The concession model currently holds a lot of appeal for both brands and retailers. The beginning of the pandemic put a wedge between wholesalers and brands, as retailers canceled orders and brands were forced to transition to more direct-to-consumer sales. The balance of power shifted heavily to the brands, which learned how to function without the help of retailers, which still need brands’ products to survive. That means brands can negotiate for concessions. With concessions, brands keep the control they’ve become accustomed to in their DTC businesses, while retailers can lure back the business that fled at the beginning of the pandemic.
In a concession model, the revenue brands earn is typically higher than in a traditional wholesale model, while retailers’ revenue lower, according to Kering.
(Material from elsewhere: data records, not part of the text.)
Lemma quick_link_book_completes (items : list pyval)
    (isbn_index asin_index : list (pyval * list pyval)) (book_id : Z) (st : link_state) :
  index_identifiers items [] [] = Some (isbn_index, asin_index) ->
  py_hashable (identifier_of "isbn" (get_metadata (ls_db st) book_id)) = true ->
  py_hashable (identifier_of "asin" (get_metadata (ls_db st) book_id)) = true ->
  is_Some (quick_link_book isbn_index asin_index book_id st).
Proof.
  unfold identifier_of. intros Hidx Hisbn Hasin.
  destruct (Dict.mem "audiobookshelf_id" (md_identifiers (get_metadata (ls_db st) book_id)))
    eqn:Hmem.
  { unfold quick_link_book. rewrite Hmem. by eexists. }
  pose proof (find_match_sharing items _ _ _ _ Hidx Hisbn Hasin) as Hfind.
  destruct (unique_sharing "isbn" _ items) as [item |] eqn:Ei.
  - apply unique_sharing_shares in Ei. destruct Ei as [_ Hs].
    destruct (quick_link_book_matched _ _ _ _ _ _ item Hmem Hfind Hs) as (st' & -> & _).
    by eexists.
  - destruct (unique_sharing "asin" _ items) as [item |] eqn:Ea.
    + apply unique_sharing_shares in Ea. destruct Ea as [_ Hs].
      destruct (quick_link_book_matched _ _ _ _ _ _ item Hmem Hfind Hs) as (st' & -> & _).
      by eexists.
    + rewrite (quick_link_book_unmatched _ _ _ _ Hmem Hfind). by eexists.
Qed.

(** The linking loop over an index built from the fetch raises only on a
    local ISBN or ASIN that cannot be a dictionary key. *)
Lemma quick_link_loop_completes (items : list pyval)
    (isbn_index asin_index : list (pyval * list pyval)) (ids : list Z) (st : link_state) :
  index_identifiers items [] [] = Some (isbn_index, asin_index) ->
  (forall id, py_hashable (identifier_of "isbn" (get_metadata (ls_db st) id)) = true
              /\ py_hashable (identifier_of "asin" (get_metadata (ls_db st) id)) = true) ->
  is_Some (quick_link_loop isbn_index asin_index ids st).
Proof.
  intros Hidx. revert st. induction ids as [| book_id ids IH]; intros st Hhash; simpl;
    [by eexists |].
  destruct (Hhash book_id) as [Hisbn Hasin].
  destruct (quick_link_book_completes items _ _ book_id st Hidx Hisbn Hasin) as [st' Hst'].
  rewrite Hst'. simpl. apply IH. intros id.
  rewrite !(quick_link_book_identifiers _ _ _ _ _ _ _ Hst') by done. apply Hhash.
Qed.

(** ** What a write preserves *)

Lemma keep_stored_eq (key : string) (stored : Metadata) (fields : gmap string pyval) :
  keep_stored key stored fields !! key = md_fields stored !! key.
Proof.
  unfold keep_stored. destruct (md_fields stored !! key) eqn:E.
  - apply lookup_insert_eq.
  - apply lookup_delete_eq.
Qed.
When the luxury group began shifting more of its retail partnerships to e-concessions in 2019, the company’s chief digital officer Gregory Boutte said in an investors’ call, “Each time we move from wholesale to a concession, we see our top line increase in a material way.”
With buy-in from brands and online retailers like Farfetch, and now more traditional retailers like Nordstrom coming around, e-concessions are on their way to making up a bigger share of brand-retailer partnerships in the future.
“Concession is primarily used with luxury brands,” Pete Nordstrom said. “It gives brands direct control of merchandising while gaining access to our customers. We see significant opportunity for revenue share that’s less transactional.”